On August 11, 2010 the Reserve Bank of India (RBI) put out a Discussion Paper on New Private Sector Banks. After much discussion and debate the RBI, on August 29, 2011, put out the draft guidelines on licensing of new private sector banks and comments have been sought by the end of October 2011. The RBI deserves to be applauded for handling an explosive subject with maturity and astuteness. The whole process of finalising the guidelines, the preparation of applications by aspirants, the granting of licences and the setting up of new banks is going to be such a long journey that those applicants envisaging a rapid gain for themselves would very quickly drop out.

Granting of licences for banks has serious implications for the overall financial sector and the RBI is justified in undertaking a cautious calibrated approach. The whole process for the new banks to be operational may take two to three years.

Promoters' share

After the nationalisation of banks in 1969, no private sector bank was licensed up to 1993. After the 1993-94 round of licensing there was a long pause till 2001 when revised guidelines were issued. After another dormant decade, in 2011 the issue of bank licences is once again under examination.

The draft guidelines for new licences for banks now put out by the RBI envisages eligibility for promoters/promoter groups with a 10 year successful track record. The RBI recognises that as depositors' money is involved it is only appropriate that there should be a comprehensive ‘fit and proper' assessment to ensure that the promoters are not operating in risk prone areas.

The draft guidelines envisage that new banks should be set up only through a wholly owned non-operating holding company (NOHC) which would be regulated by the RBI or other appropriate regulators. There would need to be an arms length operation between the promoter group and the bank.

The minimum capital of Rs 500 crore is low in the current milieu and to set up banks with resilience a higher minimum of say Rs 1,000 crore should be prescribed. The NOHC minimum holding of 40 per cent is locked in for five years.

The excess over 40 per cent would be required to be brought down to 40 per cent within two years from the date of licensing of the bank. This should be a water-tight non-negotiable clause. Invariably, the ‘greed factor' comes into play and the NOHC would persuasively argue for a relaxation of this clause, so that the divestment is undertaken after a much longer time.

Again, the NOHC's shareholding is to be brought down to 20 per cent within 10 years and 15 per cent within 12 years; this stipulation should be cast in stone. The RBI has to be satisfied that the NOHC is ring-fenced and the RBI should be able to undertake a consolidated supervision of the NOHC and the bank.

Tight regulation

For years I have been advocating that corporates should be allowed to enter the banking field with strong safeguards. It is gratifying to note that the present draft guidelines enable corporates to apply. The case for corporates being given entry in to banking is that they would be able to set up strong banks.

The RBI is right to be concerned about ‘self-dealing' by promoter groups and hence the stipulation that a bank would not be allowed to lend to any single group company more than 10 per cent and to the group as a whole not more than 20 per cent of the bank's net worth.

This is a fear expressed by those opposed to corporate entry into banking.
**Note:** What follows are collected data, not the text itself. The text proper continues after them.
Lemma wp_peek_ahead n l Q E i i0 : wf i -> (next_byte i, end_kaddr i) = (next_byte i0, end_kaddr i0) -> E i ->
  ahead i0 l -> n = Z.of_nat (length l) ->
  (forall b, ahead i0 (l ++ [b]) -> is_byte b -> Q b i) -> wp (peek_nbyte_next buf t_byte n) Q E i.
Proof using Hbuf.
  intros Hwf [= Hx He] HE (Hl1 & Hl2 & Hl3) -> HQ. apply wp_peek; [done|lia|done|]. intros b Hn Hb Hs.
  apply HQ; [|done]. unfold ahead. rewrite length_app, Forall_app. cbn [length]. pose proof (wf_next _ Hwf).
  split; [lia|]. split; [split; [done|by apply Forall_cons_2, Forall_nil_2]|].
  rewrite <-(slice_app (next_byte i0) (next_byte i0 + Z.of_nat (length l))) by lia.
  rewrite Hl3. f_equal. rewrite <-Hs, Hx. f_equal; lia.
Qed.

Lemma put_vex_pstep i i1 k b : wf i -> is_byte b -> pstep i i1 -> pstep i (upd_vex_prefix (set_byte k b) i1).
Proof using Type.
  intros Hwf Hb Hp. eapply pstep_trans; [exact Hp|]. pose proof (ps_wf _ _ Hp). pstep_upd.
Qed.

(** A prefix of [n] bytes has been stored; it is counted and passed. *)
Lemma wp_vex_finish l n (m : M unit) i i1 : wf i -> pstep i i1 -> next_byte i1 = next_byte i ->
  (nbytes (prefixes i1), rex_prefix i1) = (nbytes (prefixes i), rex_prefix i) ->
  ahead i l -> n = Z.of_nat (length l) -> take (length l) (bytes (vex_prefix i1)) = l ->
  (forall i Q, (forall i', i' = i \/ i' = set_opnd_bytes 8 i -> Q tt i') -> wp m Q (fun _ => False) i) ->
  wp (modify (upd_vex_prefix (set_nbytes n)) ;; skip n ;; m)
    (fun _ i' => moved vex_prefix i i' /\ rex_prefix i' = rex_prefix i) (pstep i) i1.
Proof using Type.
  intros Hwf Hp Hx [= Hc Hr] (Hl1 & Hl2 & Hl3) -> Ht Hm. apply wp_bind, wp_modify, wp_bind. unfold skip. apply wp_modify.
  pose proof (ps_wf _ _ Hp) as Hw1. injection (ps_frame _ _ Hp) as _ _ _ _ _ _ _ _ _ He.
  eapply wp_mono; [apply Hm|by intros ? ? H; exact H|done]. intros i' Hi'.
  assert (wf i') as Hw' by (destruct Hi' as [->| ->]; wf_upd).
  split; [|destruct Hi' as [->| ->]; cbn; congruence].
  apply (vex_moved l (Z.of_nat (length l))); try done; try lia; try (destruct Hi' as [->| ->]; cbn; lia).
  - destruct Hi' as [->| ->]; (constructor; [done|apply Hp..|cbn; lia]).
  - destruct Hi' as [->| ->]; by rewrite Nat2Z.id.
Qed.

Lemma wp_decode_vex i : wf i ->
  wp (decode_vex T buf) (fun _ i' => moved vex_prefix i i' /\ rex_prefix i' = rex_prefix i) (pstep i) i.
Proof using HT Hbuf.
  intros Hwf. assert (moved vex_prefix i i /\ rex_prefix i = rex_prefix i) as Hno.
  { split; [|done]. split; [by apply pstep_refl|]. split; [done|by left]. }
  destruct (fok_four _ (wf_vex _ Hwf)) as (x & y & z & w & Hv).
  pose proof (pstep_refl i Hwf) as Hp0. unfold decode_vex.
  apply wp_bind, wp_peek; [done|lia|done|]. rewrite Z.add_0_r. intros b Hn Hb Hs.
  assert (ahead i [b]) as Ha1 by (split; [cbn; lia|split; [by apply Forall_cons_2, Forall_nil_2|done]]).
  destruct (opcode_attribute_ok T HT b Hb) as (a & Ha & _).
  eapply wp_bind, wp_lift; [exact Ha|]. apply wp_when; intros _; [|done].
  eapply wp_bind, wp_peek_ahead; [done|done|done|exact Ha1|done|]. intros b2 Ha2 Hb2.
  apply wp_bind, wp_gets. destruct (negb _ && negb _); [done|].
  do 2 (apply wp_bind, wp_put_byte; [lia|]). cbn [app] in Ha2.
  set (i1 := upd_vex_prefix _ (upd_vex_prefix _ i)).
  assert (pstep i i1) as Hp1 by (apply put_vex_pstep; [done..|]; by apply put_vex_pstep).
  destruct (inat_is_evex_prefix a); [|destruct (inat_is_vex3_prefix a)].
  - eapply wp_bind, wp_peek_ahead; [apply Hp1|done|done|exact Ha2|done|]. intros b3 Ha3 Hb3.
    apply wp_bind, wp_put_byte; [lia|]. pose proof (put_vex_pstep i i1 2 b3 Hwf Hb3 Hp1) as Hp2.
    eapply wp_bind, wp_peek_ahead; [apply Hp2|done|done|exact Ha3|done|]. intros b4 Ha4 Hb4.
    apply wp_bind, wp_put_byte; [lia|]. pose proof (put_vex_pstep i _ 3 b4 Hwf Hb4 Hp2) as Hp3.
    apply (wp_vex_finish [b; b2; b3; b4]); try done; [cbn; by rewrite Hv|]. intros; by apply wp_vex_w.
  - eapply wp_bind, wp_peek_ahead; [apply Hp1|done|done|exact Ha2|done|]. intros b3 Ha3 Hb3.
    apply wp_bind, wp_put_byte; [lia|]. pose proof (put_vex_pstep i i1 2 b3 Hwf Hb3 Hp1) as Hp2.
    apply (wp_vex_finish [b; b2; b3]); try done; [cbn; by rewrite Hv|]. intros; by apply wp_vex_w.
  - assert (is_byte (Z.land b2 127)) as Hb3 by (unfold is_byte; pose proof (land_bounded_r b2 127 ltac:(lia)); lia).
    apply wp_bind, wp_put_byte; [lia|]. pose proof (put_vex_pstep i i1 2 _ Hwf Hb3 Hp1) as Hp2.
    apply (wp_vex_finish [b; b2] 2 (ret tt)); try done; [cbn; by rewrite Hv|]. intros j Q HQ. apply wp_ret. auto.
Qed.
(** The end of [intel_pt_calc_cyc_cb], behind the switch: always stops. *)
Definition calc_cyc_finish (timestamp0 : Z) (data : intel_pt_calc_cyc_to_tsc_info) (d : intel_pt_decoder)
    : intel_pt_calc_cyc_to_tsc_info * intel_pt_decoder :=
  let data := if (c_cbr data =? 0) && nz (cbr d)
    then mkCyc (c_cycle_cnt data) (cbr d) (c_last_mtc data) (c_ctc_timestamp data) (c_ctc_delta data)
           (c_tsc_timestamp data) (c_timestamp data) (c_have_tma data) (c_from_mtc data) (cbr_cyc_to_tsc d)
    else data in
  if c_cycle_cnt data =? 0 then (data, d) else
  let cyc_to_tsc := CDouble.div (of_Z (u64 (timestamp0 - timestamp d))) (of_Z (c_cycle_cnt data)) in
  if nz (c_cbr data) && CDouble.gt cyc_to_tsc (c_cbr_cyc_to_tsc data)
     && CDouble.gt (CDouble.div cyc_to_tsc (c_cbr_cyc_to_tsc data)) five_quarters
  then (data, d)
  else (data, d <| calc_cyc_to_tsc := cyc_to_tsc |> <| have_calc_cyc_to_tsc := true |>).
Definition data_post (d : intel_pt_decoder) (ret : Z) (d' : intel_pt_decoder) : Prop :=
  decoder_ok d' /\ pkt_step d' = 0 /\ next_buf d' = None /\ packet d' = packet d /\
  (if nz ret then total d' <= total d /\ (ret = - ENODATA \/ total d' < total d) /\ ret <> - EAGAIN
   else same_rest d d' /\ exists b, trace d = b :: trace d' /\ nz (b_ret b) = false /\ buf d' = b_buf b /\
          16 <= Z.of_nat (length (b_buf b)) /\ b_consecutive b = true).

Lemma get_data_ok d : decoder_ok d -> next_buf d = None ->
  exists ret d', intel_pt_get_data d = (ret, d') /\ data_post d ret d'.
Proof.
  intros Hd Hn. pose proof (do_fetch _ Hd) as Hf. unfold intel_pt_get_data, get_trace.
  change (trace (d <| pkt_step := 0 |>)) with (trace d).
  assert (forall (d1 : intel_pt_decoder) gone, trace d1 `suffix_of` trace d ->
    buf d ++ to_come (trace d) = gone ++ buf d1 ++ to_come (trace d1) ->
    pkt_step d1 = 0 -> next_buf d1 = None -> packet d1 = packet d -> fetch_ok (inp d1) (trace d1)) as Hfetch.
  { intros d1 gone Hsuf Est Hs1 Hn1 Hp1. eapply (fetch_ok_suffix _ _ _ _ gone); [exact Hf| |lia| |done|done].
    - unfold stream. by rewrite Hn, Hn1.
    - by rewrite Hn1. }
  assert (forall d1 : intel_pt_decoder, next_buf d1 = None ->
    total d1 = Z.of_nat (length (buf d1)) + Z.of_nat (length (to_come (trace d1))) + Z.of_nat (length (trace d1))) as Htot.
  { intros d1 H1. unfold total, stream. rewrite H1. cbn [default app]. rewrite length_app. lia. }
  destruct (trace d) as [|b t] eqn:Et.
  { eexists _, _. split; [reflexivity|]. split; [|split; [done|split; [exact Hn|split; [done|]]]].
    - constructor; [|apply Hd..]. apply (Hfetch _ (buf d)); try done; cbn; rewrite Et; done.
    - change (nz (- ENODATA)) with true. rewrite (Htot d), (Htot (d <| pkt_step := 0 |> <| buf := b_buf no_buffer |>)) by done.
      change (trace (d <| pkt_step := 0 |> <| buf := b_buf no_buffer |>)) with (trace d). rewrite Et. cbn. split; [lia|split; [by left|done]]. }
  assert (to_come (b :: t) = chunk b ++ to_come t) as Ec by done. unfold chunk in Ec.
  destruct (nz (b_ret b)) eqn:Er.
  { eexists _, _. split; [reflexivity|]. split; [|split; [done|split; [exact Hn|split; [done|]]]].
    - constructor; [|apply Hd..]. apply (Hfetch _ []); try done; [by exists [b]|by rewrite Ec].
    - rewrite Er. rewrite (Htot d), (Htot (d <| pkt_step := 0 |> <| trace := t |>)) by done.
      change (trace (d <| pkt_step := 0 |> <| trace := t |>)) with t. rewrite Et, Ec.
      change (buf (d <| pkt_step := 0 |> <| trace := t |>)) with (buf d). rewrite length_cons. cbn [app]. split; [lia|split; [right; lia|]].
      pose proof (fo_answers _ _ Hf) as Ha. by apply Forall_inv in Ha as [? _]. }
  set (d1 := (d <| pkt_step := 0 |> <| trace := t |>) <| buf := b_buf b |>).
  assert (fetch_ok (inp d1) (trace d1)) as Hf1.
  { apply (Hfetch _ (buf d)); try done; [by exists [b]|]. by rewrite Ec. }
  assert (total d1 < total d) as Hlt.
  { rewrite (Htot d), (Htot d1) by done. change (trace d1) with t. change (buf d1) with (b_buf b).
    rewrite Et, Ec, length_app, length_cons. lia. }
  change (buf (d <| pkt_step := 0 |> <| trace := t |> <| buf := b_buf b |>)) with (b_buf b).
  destruct (b_buf b) as [|x l] eqn:Eb.
  { eexists _, d1. split; [reflexivity|]. split; [constructor; [exact Hf1|apply Hd..]|].
    split; [done|split; [exact Hn|split; [done|]]]. change (nz (- ENODATA)) with true. split; [lia|split; [by left|done]]. }
  pose proof (fo_answers _ _ Hf) as Ha. change (buf d1) with (x :: l). cbn match. apply Forall_cons_1 in Ha as [(_ & Hu1 & Hu2 & Ha) _].
  destruct (b_consecutive b) eqn:Econ; cbn [negb].
  - exists 0, d1. split; [reflexivity|]. split; [constructor; [exact Hf1|apply Hd..]|].
    split; [done|split; [exact Hn|split; [done|]]]. change (nz 0) with false. split; [by constructor|].
    exists b. split_and!; try done. destruct Ha as [Ha|[Ha|Ha]]; [congruence|congruence|]. done.
  - eexists _, _. split; [reflexivity|]. split; [|split; [done|split; [exact Hn|split; [done|]]]].
    + constructor; [exact Hf1|exact (do_cfg _ Hd)|group (do_times _ Hd)|group (do_flow _ Hd)|exact (do_progress _ Hd)|group (do_state _ Hd)].
    + change (nz (- ENOLINK)) with true. split; [apply Z.lt_le_incl; exact Hlt|split; [right; exact Hlt|done]].
Qed.

(** A decoder whose [pkt_step] has been used up. *)
Definition stepped_ok (d : intel_pt_decoder) : Prop := decoder_ok (d <| pkt_step := 0 |>).

Definition whole (d : intel_pt_decoder) : list Z := stream (inp d) (trace d).

(** [v] is what the parser saw of the stream. *)
Definition parsed (d : intel_pt_decoder) (ret : Z) (p : intel_pt_pkt) (v : list Z) : Prop :=
  (exists ext, whole d = v ++ ext) /\ intel_pt_get_packet v (Z.of_nat (length v)) = Some (ret, p).

(** The ways to fail: at a bad packet, or without data. *)
Definition failure (d : intel_pt_decoder) (err : Z) (d' : intel_pt_decoder) : Prop :=
  err <> - EAGAIN /\ ((err = - EBADMSG /\ pkt_state d' = pkt_state d) \/ (pkt_step d' = 0 /\ next_buf d' = None)).

(** The end of a fetch with an error. *)
Definition error_post (d : intel_pt_decoder) (err : Z) (d' : intel_pt_decoder) : Prop :=
  decoder_ok d' /\ left_over d' <= total d /\ (err = - ENODATA \/ left_over d' < total d) /\ failure d err d'.

(** The end of a fetch with a packet; a packet put together in [temp_buf]
    fills it. *)
Definition packet_post (d : intel_pt_decoder) (d' : intel_pt_decoder) : Prop :=
  decoder_ok d' /\ same_rest d d' /\ 1 <= pkt_step d' /\ total d' <= total d /\ whole d' = whole d /\
  (exists v, parsed d (pkt_step d') (packet d') v) /\
  (next_buf d = None -> next_buf d' = None \/ pkt_step d' = Z.of_nat (length (buf d'))) /\ trace d' `suffix_of` trace d.

Definition fetch_post (d : intel_pt_decoder) (err : Z) (d' : intel_pt_decoder) : Prop :=
  if nz err then error_post d err d' else packet_post d d'.

Lemma same_rest_refl d : same_rest d d.
Proof. by constructor. Qed.
Lemma same_rest_trans d1 d2 d3 : same_rest d1 d2 -> same_rest d2 d3 -> same_rest d1 d3.
Proof. intros [] []. constructor; congruence. Qed.

Lemma failure_same d1 d2 err d3 : same_rest d1 d2 -> failure d2 err d3 -> failure d1 err d3.
Proof. intros [_ _ Hf _ _] [Hn [[-> E]|H]]; (split; [done|]); [left|by right]. split; [done|]. by rewrite E, Hf. Qed.

(** The parser on the front of the stream. *)
Lemma get_packet_front d v ext : stepped_ok d -> whole d = v ++ ext ->
  exists ret p, intel_pt_get_packet v (Z.of_nat (length v)) = Some (ret, p) /\ pkt_wf p /\
    (ret <= 0 \/ 1 <= ret <= Z.of_nat (length v) /\ ret <= 16).
Proof.
  intros Hd E. pose proof (do_fetch _ Hd) as Hf. destruct Hf as [Hb Hc _ _ _ _]. change (stream _ _) with (whole d) in Hb, Hc.
  rewrite E in Hb, Hc. apply Forall_app in Hb as [Hb _]. apply no_overlong_prefix, no_overlong_head in Hc.
  destruct (get_packet_ok v Hb Hc) as ([ret p] & Eg & Hok). exists ret, p. split; [done|].
  split; [by eapply get_packet_wf|]. unfold res_ok, INTEL_PT_NEED_MORE_BYTES, INTEL_PT_BAD_PACKET, INTEL_PT_PKT_MAX_SZ in Hok.
  cbn [fst snd] in Hok. destruct Hok as [[? _]|[?|(? & ? & _)]]; [left; lia|left; lia|right; done].
Qed.

(** [intel_pt_bad_packet] on a decoder with something at hand. *)
Lemma bad_packet_ok d : stepped_ok d -> buf d <> [] ->
  exists d', intel_pt_bad_packet d = (- EBADMSG, d') /\ decoder_ok d' /\ left_over d' = total d - 1 /\ pkt_state d' = pkt_state d.
Proof.
  intros Hd Hne. unfold intel_pt_bad_packet. eexists. split; [reflexivity|]. split; [|split; done].
  constructor; [|exact (do_cfg _ Hd)|group (do_times _ Hd)|group (do_flow _ Hd)|exact (do_progress _ Hd)|exact (do_state _ Hd)].
  destruct (do_fetch _ Hd). constructor; try assumption. cbn. destruct (buf d); [done|]. rewrite length_cons. lia.
Qed.

(** The stream of [d], with the data [b] fetched into [d1], cut anew into [a]
    and [c]. *)
Lemma rejoin_ok d d1 b p a c : stepped_ok d -> decoder_ok d1 -> same_rest (d <| pkt_step := 0 |>) d1 -> trace d = b :: trace d1 ->
  whole d = buf d ++ b_buf b ++ to_come (trace d1) -> pkt_wf p -> a ++ c = buf d ++ b_buf b -> c <> [] ->
  let d2 := d1 <| packet := p |> <| next_buf := Some c |> <| buf := a |> in
  stepped_ok d2 /\ whole d2 = whole d /\ total d2 = total d - 1 /\ same_rest d d2.
Proof.
  intros Hd Hok1 Hr Et Ew Hwf Eac Hc d2.
  assert (stream (inp d2) (trace d1) = whole d) as Es by (unfold stream; cbn; by rewrite app_assoc, Eac, <-app_assoc, Ew).
  split; [|split; [done|split]].
  - constructor; [|exact (do_cfg _ Hok1)|exact (do_times _ Hok1)|exact (do_flow _ Hok1)|exact (do_progress _ Hok1)|exact (do_state _ Hok1)].
    pose proof (do_fetch _ Hd) as [Hb' Hc' _ _ _ _]. constructor; cbn.
    + exact (eq_ind_r (Forall is_byte) Hb' Es).
    + exact (eq_ind_r (fun l => PtOverlap.no_overlong_cyc l = true) Hc' Es).
    + lia.
    + intros ? [= <-]. done.
    + exact (fo_answers _ _ (do_fetch _ Hok1)).
    + done.
  - unfold total. change (trace d2) with (trace d1). rewrite Es. unfold whole. rewrite Et, length_cons. lia.
  - destruct Hr. by constructor.
Qed.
It would be best to put a total ban on direct or indirect lending by a bank set up by a corporate to any company connected to the promoter group. The RBI should come down heavily on any mutual compensatory lending between two promoter groups through banks set up by corporates. The stipulation that the new bank should set up 25 per cent of its branches in unbanked rural centres is flawed as a bank can easily set up a tin shed proximate to a metropolitan centre. The stipulation should be the proportion of business in unbanked rural areas.

Gestation phase

It is unfortunate that public sector units (PSUs) are debarred from setting up new private sector banks. To think of it, if PSUs were debarred from setting up private banks in the 1993 guidelines, there would have been no Axis Bank today! The RBI must reconsider this issue.

The final guidelines could take till the end of the current fiscal year. The whole edifice of the guidelines is based on the Amendment of the Banking Regulation Act. Again, the scrutiny of applications by the RBI and the screening by the High Level Advisory Committee could take a year or more. Hence, no new bank is likely to be set up before the end of 2013. Nonetheless, potential applicants would do well to undertake vigorous pre-investment activity.

Death and birth are part of the law of Nature but in India we do not accept that banks should be allowed to die and, as such, how are banks to be born?